[DATA FOR ANALYSIS]
(** The loop of [pg_encoding_mbcliplen]; [mbstr] is the [len] bytes that are left. *)
Fixpoint mbcliplen_loop (fuel : nat) (encoding : pg_wchar_tbl) (mbstr : list ascii) (limit clen : Z) :
    outcome Z :=
  match fuel with
  | O => Undef
  | S fuel =>
      match mbstr with
      | [] => Ok clen
      | a :: _ =>
          if byte a =? 0 then Ok clen
          else
            let l := mblen encoding a in
            if limit <? clen + l then Ok clen
            else
              let clen := clen + l in
              if clen =? limit then Ok clen
              else mbcliplen_loop fuel encoding (drop (Z.to_nat l) mbstr) limit clen
      end
  end.

Definition pg_encoding_mbcliplen (encoding : pg_wchar_tbl) (mbstr : list ascii) (limit : Z) : outcome Z :=
  if maxmblen encoding =? 1 then
    Ok (Z.of_nat (cliplen mbstr (Nat.min (List.length mbstr) (Z.to_nat limit)) 0))
  else mbcliplen_loop (S (List.length mbstr)) encoding mbstr limit 0.

Definition pg_mbcliplen (mbstr : list ascii) (limit : Z) : outcome Z :=
  pg_encoding_mbcliplen PG_UTF8 mbstr limit.

(** [pg_mbstrlen_with_len]; [mbstr] is the [limit] bytes. *)
Fixpoint mbstrlen_loop (fuel : nat) (mbstr : list ascii) (len : Z) : outcome Z :=
  match fuel with
  | O => Undef
  | S fuel =>
      match mbstr with
      | [] => Ok len
      | a :: _ =>
          if byte a =? 0 then Ok len
          else mbstrlen_loop fuel (drop (Z.to_nat (pg_utf_mblen a)) mbstr) (len + 1)
      end
  end.

Definition pg_mbstrlen_with_len (mbstr : list ascii) : outcome Z :=
  mbstrlen_loop (S (List.length mbstr)) mbstr 0.

(** ** Arithmetic on the bits *)

Lemma byte_range a : 0 <= byte a < 256.
Proof. unfold byte. pose proof (N_ascii_bounded a). lia. Qed.

Lemma byte_uchar z : byte (uchar z) = z mod 256.
Proof.
  unfold byte, uchar. pose proof (Z.mod_pos_bound z 256 ltac:(lia)). rewrite N_ascii_embedding; lia.
Qed.

Lemma uchar_byte a : uchar (byte a) = a.
Proof.
  unfold byte, uchar. pose proof (N_ascii_bounded a). rewrite Z.mod_small by lia.
  rewrite N2Z.id. apply ascii_N_embedding.
Qed.

(** A disjunction with bits below is a sum. *)
Lemma lor_low hi x k : 0 <= k -> 0 <= x < 2 ^ k -> Z.lor (hi * 2 ^ k) x = hi * 2 ^ k + x.
Proof.
  intros Hk Hx. destruct (decide (x = 0)) as [->|]; [rewrite Z.lor_0_r; lia|].
  assert (Hl : Z.land (hi * 2 ^ k) x = 0).
  { apply Z.bits_inj'. intros i Hi. rewrite Z.land_spec, Z.bits_0. destruct (Z.ltb_spec i k).
    - by rewrite Z.mul_pow2_bits_low.
    - rewrite (Z.bits_above_log2 x i), andb_false_r; [done|lia|].
      apply Z.log2_lt_pow2; [lia|]. pose proof (Z.pow_le_mono_r 2 k i ltac:(lia) ltac:(lia)). lia. }
  by rewrite <-(Z.lxor_lor _ _ Hl), <-(Z.add_nocarry_lxor _ _ Hl).
Qed.

Lemma land_63 c : Z.land c 0x3F = c mod 64.
Proof. exact (Z.land_ones c 6 ltac:(lia)). Qed.
Lemma land_31 c : Z.land c 0x1F = c mod 32.
Proof. exact (Z.land_ones c 5 ltac:(lia)). Qed.
Lemma land_15 c : Z.land c 0x0F = c mod 16.
Proof. exact (Z.land_ones c 4 ltac:(lia)). Qed.
Lemma land_7 c : Z.land c 0x07 = c mod 8.
Proof. exact (Z.land_ones c 3 ltac:(lia)). Qed.
Lemma land_1023 c : Z.land c 0x3FF = c mod 1024.
Proof. exact (Z.land_ones c 10 ltac:(lia)). Qed.

(** The masks and shifts as arithmetic. *)
Ltac bits_tac :=
  rewrite ?land_63, ?land_31, ?land_15, ?land_7, ?land_1023;
  rewrite ?Z.shiftr_div_pow2, ?Z.shiftl_mul_pow2 by lia;
  change (2 ^ 6) with 64; change (2 ^ 12) with 4096; change (2 ^ 18) with 262144; change (2 ^ 10) with 1024.

Ltac div_lia := Z.div_mod_to_equations; lia.

(** The encoding in arithmetic. *)
Definition utf8 (c : Z) : list Z :=
  if c <? 0x80 then [c]
  else if c <? 0x800 then [0xC0 + c / 64; 0x80 + c mod 64]
  else if c <? 0x10000 then [0xE0 + c / 4096; 0x80 + (c / 64) mod 64; 0x80 + c mod 64]
  else [0xF0 + c / 262144; 0x80 + (c / 4096) mod 64; 0x80 + (c / 64) mod 64; 0x80 + c mod 64].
[/DATA FOR ANALYSIS]
REQUIRED WORK: In the listing above, find the line with "let l := mblen encoding a in" and the line with "if maxmblen encoding =? 1 then"; set down exactly those two lines and every line between them, nothing more.

RESULT OF THE TASK:
            let l := mblen encoding a in
            if limit <? clen + l then Ok clen
            else
              let clen := clen + l in
              if clen =? limit then Ok clen
              else mbcliplen_loop fuel encoding (drop (Z.to_nat l) mbstr) limit clen
      end
  end.

Definition pg_encoding_mbcliplen (encoding : pg_wchar_tbl) (mbstr : list ascii) (limit : Z) : outcome Z :=
  if maxmblen encoding =? 1 then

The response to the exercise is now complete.